[Material for the task]
────────
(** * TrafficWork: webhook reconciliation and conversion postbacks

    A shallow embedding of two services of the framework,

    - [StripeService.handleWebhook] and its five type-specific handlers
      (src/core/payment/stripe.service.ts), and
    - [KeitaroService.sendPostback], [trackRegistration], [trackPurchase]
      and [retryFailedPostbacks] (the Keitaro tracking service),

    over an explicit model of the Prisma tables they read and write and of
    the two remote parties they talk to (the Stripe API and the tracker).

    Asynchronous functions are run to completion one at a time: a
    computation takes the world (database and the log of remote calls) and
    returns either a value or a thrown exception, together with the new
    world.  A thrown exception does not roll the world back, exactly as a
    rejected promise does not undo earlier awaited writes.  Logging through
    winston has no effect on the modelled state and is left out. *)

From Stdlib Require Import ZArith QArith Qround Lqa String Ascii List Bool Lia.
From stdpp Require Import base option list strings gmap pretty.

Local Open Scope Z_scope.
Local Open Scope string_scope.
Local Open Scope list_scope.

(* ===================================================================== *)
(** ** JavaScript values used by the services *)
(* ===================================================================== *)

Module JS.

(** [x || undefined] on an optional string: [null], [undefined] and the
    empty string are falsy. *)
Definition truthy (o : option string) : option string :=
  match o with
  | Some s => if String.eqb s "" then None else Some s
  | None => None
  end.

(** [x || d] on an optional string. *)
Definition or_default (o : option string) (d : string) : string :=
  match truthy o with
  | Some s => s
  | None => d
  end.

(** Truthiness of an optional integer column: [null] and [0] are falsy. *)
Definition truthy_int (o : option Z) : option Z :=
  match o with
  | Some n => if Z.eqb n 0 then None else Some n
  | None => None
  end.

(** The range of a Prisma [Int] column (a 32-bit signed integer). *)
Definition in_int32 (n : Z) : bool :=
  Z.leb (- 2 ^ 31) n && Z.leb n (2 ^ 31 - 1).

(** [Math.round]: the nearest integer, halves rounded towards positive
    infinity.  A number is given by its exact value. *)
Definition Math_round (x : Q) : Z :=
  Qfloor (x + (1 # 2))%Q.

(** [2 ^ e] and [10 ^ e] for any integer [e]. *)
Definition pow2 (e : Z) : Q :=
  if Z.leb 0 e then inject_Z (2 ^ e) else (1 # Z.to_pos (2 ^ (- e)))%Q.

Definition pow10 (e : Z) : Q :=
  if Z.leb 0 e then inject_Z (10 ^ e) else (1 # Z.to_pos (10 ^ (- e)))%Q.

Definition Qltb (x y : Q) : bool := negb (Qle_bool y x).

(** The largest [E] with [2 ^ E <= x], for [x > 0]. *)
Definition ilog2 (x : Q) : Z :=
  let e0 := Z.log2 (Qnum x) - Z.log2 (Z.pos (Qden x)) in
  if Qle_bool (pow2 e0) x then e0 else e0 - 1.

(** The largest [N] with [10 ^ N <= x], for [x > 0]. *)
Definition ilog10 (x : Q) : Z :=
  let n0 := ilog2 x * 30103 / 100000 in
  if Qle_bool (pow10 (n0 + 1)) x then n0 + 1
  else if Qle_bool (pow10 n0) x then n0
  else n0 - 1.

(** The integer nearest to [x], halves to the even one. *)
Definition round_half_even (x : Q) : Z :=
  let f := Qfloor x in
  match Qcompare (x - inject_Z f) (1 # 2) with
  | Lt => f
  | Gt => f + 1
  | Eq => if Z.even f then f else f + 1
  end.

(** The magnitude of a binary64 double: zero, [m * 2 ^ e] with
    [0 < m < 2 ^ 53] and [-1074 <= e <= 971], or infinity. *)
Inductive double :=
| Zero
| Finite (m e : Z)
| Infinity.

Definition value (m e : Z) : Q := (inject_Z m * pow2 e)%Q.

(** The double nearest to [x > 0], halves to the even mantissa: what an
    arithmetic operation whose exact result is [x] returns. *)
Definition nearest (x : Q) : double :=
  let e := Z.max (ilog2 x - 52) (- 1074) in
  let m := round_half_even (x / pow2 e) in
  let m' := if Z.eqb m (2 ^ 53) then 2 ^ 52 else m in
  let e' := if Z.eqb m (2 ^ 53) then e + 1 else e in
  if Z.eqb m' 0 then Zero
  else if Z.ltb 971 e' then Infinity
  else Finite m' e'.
────────
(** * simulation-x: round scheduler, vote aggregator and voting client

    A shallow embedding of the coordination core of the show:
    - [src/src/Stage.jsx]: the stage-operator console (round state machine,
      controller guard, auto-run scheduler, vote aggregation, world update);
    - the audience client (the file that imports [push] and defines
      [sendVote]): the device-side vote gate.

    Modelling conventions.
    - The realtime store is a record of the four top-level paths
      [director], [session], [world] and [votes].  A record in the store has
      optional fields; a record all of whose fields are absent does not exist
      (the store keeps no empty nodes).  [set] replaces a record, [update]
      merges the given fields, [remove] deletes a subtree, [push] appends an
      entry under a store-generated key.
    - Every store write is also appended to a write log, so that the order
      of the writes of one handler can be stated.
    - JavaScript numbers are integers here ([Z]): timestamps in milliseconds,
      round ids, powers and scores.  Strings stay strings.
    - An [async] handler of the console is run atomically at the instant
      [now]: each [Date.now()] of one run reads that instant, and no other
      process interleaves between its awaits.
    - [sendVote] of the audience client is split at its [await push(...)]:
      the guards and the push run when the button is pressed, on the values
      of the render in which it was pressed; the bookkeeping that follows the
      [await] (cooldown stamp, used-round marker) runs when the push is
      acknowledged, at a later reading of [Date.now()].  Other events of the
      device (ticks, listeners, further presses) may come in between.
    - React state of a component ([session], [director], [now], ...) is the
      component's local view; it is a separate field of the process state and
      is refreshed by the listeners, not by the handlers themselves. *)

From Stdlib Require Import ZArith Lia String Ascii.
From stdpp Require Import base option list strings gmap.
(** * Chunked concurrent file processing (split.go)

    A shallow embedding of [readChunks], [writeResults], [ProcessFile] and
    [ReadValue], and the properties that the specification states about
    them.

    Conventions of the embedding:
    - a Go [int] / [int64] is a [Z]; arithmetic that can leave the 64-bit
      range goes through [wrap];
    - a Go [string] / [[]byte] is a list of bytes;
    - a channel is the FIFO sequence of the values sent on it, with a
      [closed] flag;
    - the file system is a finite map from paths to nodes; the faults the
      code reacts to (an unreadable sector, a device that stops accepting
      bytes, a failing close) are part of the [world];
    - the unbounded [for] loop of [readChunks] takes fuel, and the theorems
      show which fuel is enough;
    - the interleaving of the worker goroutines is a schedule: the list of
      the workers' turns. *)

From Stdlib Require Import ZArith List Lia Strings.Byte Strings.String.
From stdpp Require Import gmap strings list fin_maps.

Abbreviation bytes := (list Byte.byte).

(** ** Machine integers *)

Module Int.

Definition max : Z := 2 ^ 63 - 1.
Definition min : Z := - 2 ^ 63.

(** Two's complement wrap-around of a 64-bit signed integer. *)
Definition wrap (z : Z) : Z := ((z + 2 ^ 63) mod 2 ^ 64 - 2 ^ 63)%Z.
────────
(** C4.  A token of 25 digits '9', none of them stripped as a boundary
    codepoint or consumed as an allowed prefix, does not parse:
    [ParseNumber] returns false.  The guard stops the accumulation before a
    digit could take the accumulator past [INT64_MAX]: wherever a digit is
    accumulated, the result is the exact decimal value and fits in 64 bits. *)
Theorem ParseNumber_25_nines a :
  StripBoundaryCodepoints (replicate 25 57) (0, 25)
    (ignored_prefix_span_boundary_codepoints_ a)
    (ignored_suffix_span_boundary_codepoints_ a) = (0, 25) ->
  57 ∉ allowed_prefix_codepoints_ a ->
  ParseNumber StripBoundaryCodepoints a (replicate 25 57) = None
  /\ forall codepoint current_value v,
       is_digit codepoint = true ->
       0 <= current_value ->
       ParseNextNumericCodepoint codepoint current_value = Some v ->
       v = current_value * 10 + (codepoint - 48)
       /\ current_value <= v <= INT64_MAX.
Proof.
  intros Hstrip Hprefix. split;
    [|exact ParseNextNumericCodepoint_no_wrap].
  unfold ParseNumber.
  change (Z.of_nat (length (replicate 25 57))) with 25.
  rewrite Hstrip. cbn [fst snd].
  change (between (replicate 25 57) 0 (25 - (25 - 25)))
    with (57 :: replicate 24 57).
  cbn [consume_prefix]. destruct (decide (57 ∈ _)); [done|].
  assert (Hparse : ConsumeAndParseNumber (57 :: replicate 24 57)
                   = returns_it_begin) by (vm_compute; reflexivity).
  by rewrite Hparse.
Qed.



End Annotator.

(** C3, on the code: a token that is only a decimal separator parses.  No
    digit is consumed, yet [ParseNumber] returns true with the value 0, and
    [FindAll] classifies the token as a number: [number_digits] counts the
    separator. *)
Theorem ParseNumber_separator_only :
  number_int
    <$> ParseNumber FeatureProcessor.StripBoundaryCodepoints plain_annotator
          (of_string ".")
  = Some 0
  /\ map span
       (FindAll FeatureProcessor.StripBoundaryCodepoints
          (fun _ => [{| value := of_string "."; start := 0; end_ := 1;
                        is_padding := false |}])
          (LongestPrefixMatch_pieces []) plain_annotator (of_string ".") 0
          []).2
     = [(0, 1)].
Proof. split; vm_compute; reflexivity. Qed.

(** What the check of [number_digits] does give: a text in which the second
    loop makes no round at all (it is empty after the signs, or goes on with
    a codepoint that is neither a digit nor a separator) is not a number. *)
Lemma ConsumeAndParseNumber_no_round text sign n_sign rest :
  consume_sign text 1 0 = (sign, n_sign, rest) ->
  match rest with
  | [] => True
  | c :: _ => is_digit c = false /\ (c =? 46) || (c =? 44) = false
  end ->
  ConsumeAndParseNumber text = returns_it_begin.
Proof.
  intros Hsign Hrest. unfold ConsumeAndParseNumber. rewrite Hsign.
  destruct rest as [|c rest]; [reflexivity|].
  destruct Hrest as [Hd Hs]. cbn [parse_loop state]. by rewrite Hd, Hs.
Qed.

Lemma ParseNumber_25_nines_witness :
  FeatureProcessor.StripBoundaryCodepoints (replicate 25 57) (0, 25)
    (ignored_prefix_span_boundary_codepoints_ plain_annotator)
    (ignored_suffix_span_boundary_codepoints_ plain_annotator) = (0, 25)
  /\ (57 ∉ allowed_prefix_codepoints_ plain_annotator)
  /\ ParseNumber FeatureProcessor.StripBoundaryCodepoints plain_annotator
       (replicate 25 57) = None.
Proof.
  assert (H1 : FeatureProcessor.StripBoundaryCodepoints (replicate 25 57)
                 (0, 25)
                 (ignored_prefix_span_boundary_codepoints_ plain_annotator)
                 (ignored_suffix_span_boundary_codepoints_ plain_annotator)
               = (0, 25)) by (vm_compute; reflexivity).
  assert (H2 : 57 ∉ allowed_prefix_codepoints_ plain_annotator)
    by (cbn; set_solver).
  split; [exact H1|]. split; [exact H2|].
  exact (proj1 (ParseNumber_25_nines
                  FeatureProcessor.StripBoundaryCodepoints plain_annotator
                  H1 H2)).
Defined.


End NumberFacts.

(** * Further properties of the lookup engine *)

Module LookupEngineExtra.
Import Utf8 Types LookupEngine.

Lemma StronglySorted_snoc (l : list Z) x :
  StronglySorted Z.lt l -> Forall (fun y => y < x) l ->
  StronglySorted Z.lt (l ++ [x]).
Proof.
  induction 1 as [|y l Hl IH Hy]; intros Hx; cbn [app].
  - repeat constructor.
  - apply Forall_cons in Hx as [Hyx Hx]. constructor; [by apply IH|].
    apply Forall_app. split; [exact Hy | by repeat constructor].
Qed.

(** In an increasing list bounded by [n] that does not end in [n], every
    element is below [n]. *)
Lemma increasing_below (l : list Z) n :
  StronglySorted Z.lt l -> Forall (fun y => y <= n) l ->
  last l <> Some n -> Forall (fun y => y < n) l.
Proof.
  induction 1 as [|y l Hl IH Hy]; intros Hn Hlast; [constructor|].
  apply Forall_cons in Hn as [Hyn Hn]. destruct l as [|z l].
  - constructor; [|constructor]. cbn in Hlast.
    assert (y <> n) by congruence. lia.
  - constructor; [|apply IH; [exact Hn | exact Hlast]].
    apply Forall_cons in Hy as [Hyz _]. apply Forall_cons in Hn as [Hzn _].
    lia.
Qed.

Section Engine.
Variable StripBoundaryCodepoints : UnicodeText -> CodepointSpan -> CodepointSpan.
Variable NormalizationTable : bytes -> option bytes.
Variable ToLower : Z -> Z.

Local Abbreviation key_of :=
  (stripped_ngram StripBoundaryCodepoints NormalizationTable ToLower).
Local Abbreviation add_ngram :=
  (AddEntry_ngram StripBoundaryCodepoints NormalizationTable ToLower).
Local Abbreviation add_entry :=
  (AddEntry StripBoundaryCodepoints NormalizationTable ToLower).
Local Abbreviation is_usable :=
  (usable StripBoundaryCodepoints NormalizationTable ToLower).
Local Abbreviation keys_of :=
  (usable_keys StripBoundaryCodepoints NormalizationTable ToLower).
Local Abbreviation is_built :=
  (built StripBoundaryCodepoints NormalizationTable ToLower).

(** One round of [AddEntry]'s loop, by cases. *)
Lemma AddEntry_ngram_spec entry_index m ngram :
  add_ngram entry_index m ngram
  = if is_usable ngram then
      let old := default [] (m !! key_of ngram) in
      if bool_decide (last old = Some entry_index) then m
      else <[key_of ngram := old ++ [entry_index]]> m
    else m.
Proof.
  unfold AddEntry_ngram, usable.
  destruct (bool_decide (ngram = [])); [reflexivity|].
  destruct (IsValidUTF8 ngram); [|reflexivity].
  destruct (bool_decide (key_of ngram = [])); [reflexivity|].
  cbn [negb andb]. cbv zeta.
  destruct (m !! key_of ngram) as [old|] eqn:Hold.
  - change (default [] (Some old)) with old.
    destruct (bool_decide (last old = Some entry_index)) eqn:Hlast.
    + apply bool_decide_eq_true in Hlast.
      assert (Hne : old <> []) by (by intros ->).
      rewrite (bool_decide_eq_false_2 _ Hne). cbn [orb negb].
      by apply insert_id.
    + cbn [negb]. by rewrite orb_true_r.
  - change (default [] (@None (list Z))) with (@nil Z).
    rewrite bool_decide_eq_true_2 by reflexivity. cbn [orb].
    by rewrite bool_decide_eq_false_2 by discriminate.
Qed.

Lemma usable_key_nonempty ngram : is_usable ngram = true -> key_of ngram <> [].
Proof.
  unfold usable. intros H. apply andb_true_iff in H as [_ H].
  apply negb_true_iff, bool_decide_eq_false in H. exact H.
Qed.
────────
[Directions]
Using the records above, set down exactly the lines from the one with "Variable StripBoundaryCodepoints : UnicodeText" through the one with "Local Abbreviation add_ngram", inclusive, and nothing more.

[Exercise solution]
Variable StripBoundaryCodepoints : UnicodeText -> CodepointSpan -> CodepointSpan.
Variable NormalizationTable : bytes -> option bytes.
Variable ToLower : Z -> Z.

Local Abbreviation key_of :=
  (stripped_ngram StripBoundaryCodepoints NormalizationTable ToLower).
Local Abbreviation add_ngram :=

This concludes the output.